How A God Lives

Yggdrasil, god of the Digital World, spoke to the man named Masaru Daimon. At the age of 14 Masaru's fists had punched humans and monsters for the sake of saving his world and the digital one, and in the end of that war he had fought Yggdrasil and convinced it to spare humanity. After Masaru defeated the god, he had a vision of Yggdrasil in the form of a perfectly shaped blue crystal, and the god had promised to sleep as the two worlds healed in separation. Now, five years after Masaru had chosen to stay in the Digital World, Yggdrasil had emerged from its slumber just to pester him.

The serious tone the god was using only made Masaru's separation from his partner Agumon all the more acute as he forced his way through an earthen tunnel blocked by crystals that emerged from walls. When Masaru had started, his desperation to reach Agumon had let Masaru manifest his soul and punch through the unnaturally large crystals with ease, but as he continued the length of the tunnel and the tediousness of the work had dulled his spirit and he was left with just his bare fists to work with. Yggdrasil's sudden reappearance hadn't helped in the least.

"There is no reason for you to hurry," Yggdrasil's childish and mechanical voice emanated from an orb of red light following behind Masaru. Masaru found the orb unnerving, but at least it served as a visual sign of Yggdrasil's presence. "If Omegamon's team can't stop this crisis, I doubt you or your soul will make enough of a difference."

"Why don't you go bother that guy then?" Masaru asked. Yggdrasil had shown up a few minutes after Masaru had entered the tunnel, and spent most of that time questioning Masaru.

"Omegamon is the most capable of my… former… Royal Knights and would not benefit from my presence. He also believes me to be dead, and there is no need for him to know of my survival."

"Well then why are you bothering me? I've got half a mind to punch you out right now."

"I want to understand your irrational behavior," Yggdrasil said. "Why are you here?"

"My partner is there fighting alongside Omegamon and the rest of those guys," Masaru said, a little angered by Yggdrasil's petty reason, "It's a man's duty to stand with his friends."

"If this were a battle it would have already been won. This is not a matter of probability or difficulty. You are incapable of affecting the outcome of these events."

"Isn't that what you said last time we saved the world?"

"I said it was statistically impossible for you to repair the dimensional barrier. While what you did was improbable, it was still within a certain realm of possibility."

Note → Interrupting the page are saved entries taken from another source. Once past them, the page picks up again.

Lemma head_filter_None (P : elem → Prop) `{∀ e, Decision (P e)} L :
  head (filter P L) = None ↔ ∀ e, e ∈ L → ¬ P e.
Proof.
  split.
  - intros Hh e He HP. destruct (filter P L) eqn:Hf; [|done]. assert (e ∈ filter P L) as Hin by (by apply list_elem_of_filter). rewrite Hf in Hin. by apply elem_of_nil in Hin.
  - intros Hall. by rewrite filter_none.
Qed.

(** The first element of a sorted list that satisfies [P] is its least. *)
Lemma head_filter_Some (P : elem → Prop) `{∀ e, Decision (P e)} L e : sorted L →
  head (filter P L) = Some e ↔ e ∈ L ∧ P e ∧ ∀ e', e' ∈ L → P e' → e' = e ∨ lt (ekey e) (ekey e').
Proof.
  induction 1 as [|a L Hs IH Hall]; [set_solver|]. rewrite Forall_forall in Hall. rewrite filter_cons. case_decide as HP; cbn.
  - split.
    + intros [= ->]. split_and!; [by left|done|]. intros e' [->|He']%elem_of_cons _; auto.
    + intros (He & HPe & Hmin). destruct (Hmin a) as [->|Hlt]; [by left|done|done|].
      apply elem_of_cons in He as [->|He]; [done|]. specialize (Hall e He). by destruct (lt_asym _ _ Hlt).
  - rewrite IH. split.
    + intros (He & HPe & Hmin). split_and!; [by right|done|]. intros e' [->|He']%elem_of_cons HP'; auto. done.
    + intros (He & HPe & Hmin). apply elem_of_cons in He as [->|He]; [done|]. split_and!; [done..|].
      intros e' He' HP'. apply Hmin; [by right|done].
Qed.

Lemma sorted_total L e e' : sorted L → e ∈ L → e' ∈ L → e = e' ∨ lt (ekey e) (ekey e') ∨ lt (ekey e') (ekey e).
Proof.
  induction 1 as [|a L Hs IH Hall]; [set_solver|]. rewrite Forall_forall in Hall.
  intros [->|He]%elem_of_cons [->|He']%elem_of_cons; auto.
Qed.

(** A position: the head, or an element. *)
Definition ptr_of (s : SkipList) q : ptr := match q with None => head_ s | Some e => eptr e end.
Definition after q e : Prop := match q with None => True | Some e0 => lt (ekey e0) (ekey e) end.
#[local] Instance after_dec q e : Decision (after q e) := ltac:(destruct q; cbn; apply _).
Definition beforeb q (k : K) : bool := match q with None => true | Some e => bool_decide (lt (ekey e) k) end.
Definition succ L (i : nat) q : option elem := head (filter (λ e, (i < eheight e)%nat ∧ after q e) L).
Definition valid (s : SkipList) L q (i : nat) : Prop :=
  match q with None => (i < kMaxHeight_ s)%nat | Some e => e ∈ L ∧ (i < eheight e)%nat end.

Record rep (s : SkipList) L : Prop := Rep {
  rep_sorted : sorted L;
  rep_head : head_ s ∉ eptr <$> L;
  rep_nodup : NoDup (eptr <$> L);
  rep_key e : e ∈ L → key <$> nodes s !! eptr e = Some (ekey e);
  rep_next q i : valid s L q i → next_of (nodes s) (ptr_of s q) i = Some (eptr <$> succ L i q);
  rep_max : (1 ≤ max_height_ s ≤ kMaxHeight_ s)%nat;
  rep_height e : e ∈ L → (1 ≤ eheight e ≤ max_height_ s)%nat;
}.

Lemma construct_rep mem any h b s : h < 2 ^ 31 → construct mem any h b = Done s → rep s [].
Proof.
  unfold construct. intros Hmax. case_decide; [done|]. case_decide as Hc; [|done]. intros [= <-].
  destruct Hc as (H0 & H1 & _). rewrite u32_small in H1 by lia. rewrite H1.
  split; cbn; try (set_solver || lia || constructor).
  intros [e|] i; cbn; [set_solver|]. intros Hi. unfold next_of. rewrite lookup_singleton_eq. cbn.
  by rewrite lookup_replicate_2 by lia.
Qed.

(** ** The reads *)
Section reads.
Context {s : SkipList} {L : list elem} (R : rep s L).

Lemma succ_Some i q e : succ L i q = Some e ↔
  e ∈ L ∧ (i < eheight e)%nat ∧ after q e ∧
  ∀ e', e' ∈ L → (i < eheight e')%nat → after q e' → e' = e ∨ lt (ekey e) (ekey e').
Proof. unfold succ. rewrite head_filter_Some by apply R. naive_solver. Qed.
Lemma succ_None i q : succ L i q = None ↔ ∀ e, e ∈ L → (i < eheight e)%nat → ¬ after q e.
Proof. unfold succ. rewrite head_filter_None. naive_solver. Qed.

Lemma node_key_run e : e ∈ L → node_key (eptr e) s = Done (ekey e, s).
Proof. intros He. apply getsO_Done. by apply R. Qed.
Lemma Next_run q i : valid s L q i → Next (ptr_of s q) i s = Done (eptr <$> succ L i q, s).
Proof. intros Hv. apply getsO_Done. by apply R. Qed.

Lemma eptr_inj e e' : e ∈ L → e' ∈ L → eptr e = eptr e' → e = e'.
Proof.
  intros He He' Heq. pose proof (rep_nodup s L R) as Hnd.
  apply list_elem_of_lookup in He as [i Hi]. apply list_elem_of_lookup in He' as [j Hj].
  assert (i = j) as ->; [|congruence].
  apply (NoDup_lookup _ i j (eptr e) Hnd); rewrite list_lookup_fmap; [by rewrite Hi|rewrite Hj; cbn; congruence].
Qed.
Lemma eptr_head e : e ∈ L → eptr e ≠ head_ s.
Proof. intros He Heq. apply (rep_head s L R). rewrite <-Heq. by apply list_elem_of_fmap_2. Qed.
Lemma ptr_of_inj q q' i : valid s L q i → valid s L q' i → ptr_of s q = ptr_of s q' → q = q'.
Proof.
  destruct q as [e|], q' as [e'|]; cbn; intros Hv Hv' Heq; try done.
  - f_equal. apply eptr_inj; tauto.
  - by destruct (eptr_head e); [tauto|].
  - by destruct (eptr_head e'); [tauto|].
Qed.

Lemma before_run q i k : valid s L q i → before (ptr_of s q) k s = Done (beforeb q k, s).
Proof.
  intros Hv. unfold before. rewrite gets_bind. destruct q as [e|]; cbn in *; [|by rewrite decide_True].
  destruct Hv as [He _]. rewrite decide_False by (by apply eptr_head).
  by rewrite (bind_Done _ _ _ _ _ (node_key_run e He)).
Qed.
Lemma KeyIsAfterNode_run k (x : option elem) :
  (∀ e, x = Some e → e ∈ L) →
  KeyIsAfterNode k (eptr <$> x) s = Done (match x with Some e => bool_decide (lt (ekey e) k) | None => false end, s).
Proof. destruct x as [e|]; intros Hx; [|done]. cbn. by rewrite (bind_Done _ _ _ _ _ (node_key_run e (Hx e eq_refl))). Qed.

Lemma check_run m : m s = Done (true, s) → check m s = Done ((), s).
Proof. intros Hm. unfold check. by rewrite (bind_Done _ _ _ _ _ Hm). Qed.

(** The assertion that the lists are sorted never fails. *)
Lemma check_sorted q i : valid s L q i → check (sorted_link (ptr_of s q) (eptr <$> succ L i q)) s = Done ((), s).
Proof.
  intros Hv. apply check_run. destruct (succ L i q) as [e|] eqn:Hs; [|done]. cbn.
  apply succ_Some in Hs as (He & Hh & Haf & _).
  rewrite (bind_Done _ _ _ _ _ (node_key_run e He)), (before_run _ i) by done. f_equal. f_equal.
  destruct q; [|done]. by apply bool_decide_eq_true_2.
Qed.
Lemma check_before q i k : valid s L q i → beforeb q k = true → check (before (ptr_of s q) k) s = Done ((), s).
Proof. intros Hv Hb. apply check_run. by rewrite (before_run _ i), Hb. Qed.

Lemma start_run : start s = Done ((head_ s, pred (max_height_ s), None), s).
Proof. done. Qed.
Lemma start_valid : valid s L None (pred (max_height_ s)).
Proof. cbn. pose proof (rep_max s L R). lia. Qed.
Lemma valid_down q i : valid s L q i → valid s L q (pred i).
Proof. destruct q; cbn; [|lia]. intros []. split; [done|lia]. Qed.
End reads.

(** The list only grows: elements stay, and may become taller. *)
Definition grows L L' : Prop :=
  ∀ e, e ∈ L → ∃ e', e' ∈ L' ∧ eptr e' = eptr e ∧ ekey e' = ekey e ∧ (eheight e ≤ eheight e')%nat.
Lemma grows_refl L : grows L L.
Proof. intros e He. by exists e. Qed.

(** The first key that is not less than [k]. *)
Definition first_ge L (k : K) : option elem := head (filter (λ e, ¬ lt (ekey e) k) L).

(** What FindGreaterOrEqual keeps true of its variables. *)
Definition searching (s : SkipList) L (k : K) (p : position) : Prop :=
  let '(x, level, last_bigger) := p in
  ∃ q, x = ptr_of s q ∧ valid s L q level ∧ beforeb q k = true ∧
    match last_bigger with None => True | Some b => ∃ e, e ∈ L ∧ eptr e = b ∧ lt k (ekey e) end.
(** The elements still ahead, and the levels. *)
Definition ahead L (k : K) q (level : nat) : nat := length (filter (λ e, after q e) L) + level.

Lemma ahead_next L q e level k : sorted L → e ∈ L → after q e → (ahead L k (Some e) level < ahead L k q level)%nat.
Proof.
  intros Hs He Haf. unfold ahead. enough (length (filter (λ e', after (Some e) e') L) < length (filter (λ e', after q e') L))%nat by lia.
  assert (∀ e', after (Some e) e' → after q e') as Himp.
  { intros e' Ha. destruct q as [e0|]; [|done]. by apply (lt_trans _ (ekey e)). }
  clear Hs. induction L as [|a L IH]; [by apply elem_of_nil in He|]. rewrite !filter_cons.
  apply elem_of_cons in He as [->|He].
  - rewrite (decide_False (P := after (Some a) a)) by apply lt_irrefl. rewrite decide_True by done. cbn [length].
    clear IH. enough (length (filter (λ e', after (Some a) e') L) ≤ length (filter (λ e', after q e') L))%nat by lia.
    induction L as [|b L IH]; [done|]. rewrite !filter_cons. repeat case_decide; cbn [length]; try lia. exfalso; naive_solver.
  - specialize (IH He). repeat case_decide; cbn [length]; try lia. exfalso; naive_solver.
Qed.

Definition bigger L (k : K) (b : option ptr) : Prop :=
  match b with None => True | Some b => ∃ e, e ∈ L ∧ eptr e = b ∧ lt k (ekey e) end.
Definition searching_at (s : SkipList) L (k : K) q (level : nat) (b : option ptr) : Prop :=
  valid s L q level ∧ beforeb q k = true ∧ bigger L k b.

Lemma searching_iff s L k p :
  searching s L k p ↔ ∃ q level b, p = (ptr_of s q, level, b) ∧ searching_at s L k q level b.
Proof.
  destruct p as [[x level] b]. unfold searching, searching_at, bigger. split.
  - intros (q & -> & ? & ? & ?). by exists q, level, b.
  - intros (q & l & b' & [= -> -> ->] & ? & ? & ?). by exists q.
Qed.

Lemma beforeb_lt e k : beforeb (Some e) k = true ↔ lt (ekey e) k.
Proof. cbn. by rewrite bool_decide_eq_true. Qed.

Masaru grunted in frustration. "And that's another thing. If we fixed the barrier with our souls then why is the Digital World still in danger?"

"This is a problem inherent with the digital world's nature. The interference with the human world only accelerated it."

"So what? The world's supposed to die? What kind of god are you?" Masaru asked.

"I am a god who was trying to slow the problem by limiting human contact and, more importantly, extraneous evolution." Yggdrasil replied.

"What does evolution have to do with this?"

"The digital world is not a realm of matter, Daimon. It is a network made of information, and there are limits to what it can store. It is falling apart precisely because it has grown too large, because digimon have evolved outside their original parameters. Statistically irrelevant errors are made with every change to the landscape of the Digital World or evolution performed, and the digital world has programs to repair these errors, but the rate of change is too large and the errors have reached the inevitable point where they overwhelm the system." Yggdrasil said. Masaru stopped his efforts and stared down the clustered tunnel. He wasn't any kind of genius, but compared to the dimensional collision, he was certain a situation like this couldn't be anywhere near as complicated for a genius like his old rival Tohma, or the digital god Yggdrasil for that matter.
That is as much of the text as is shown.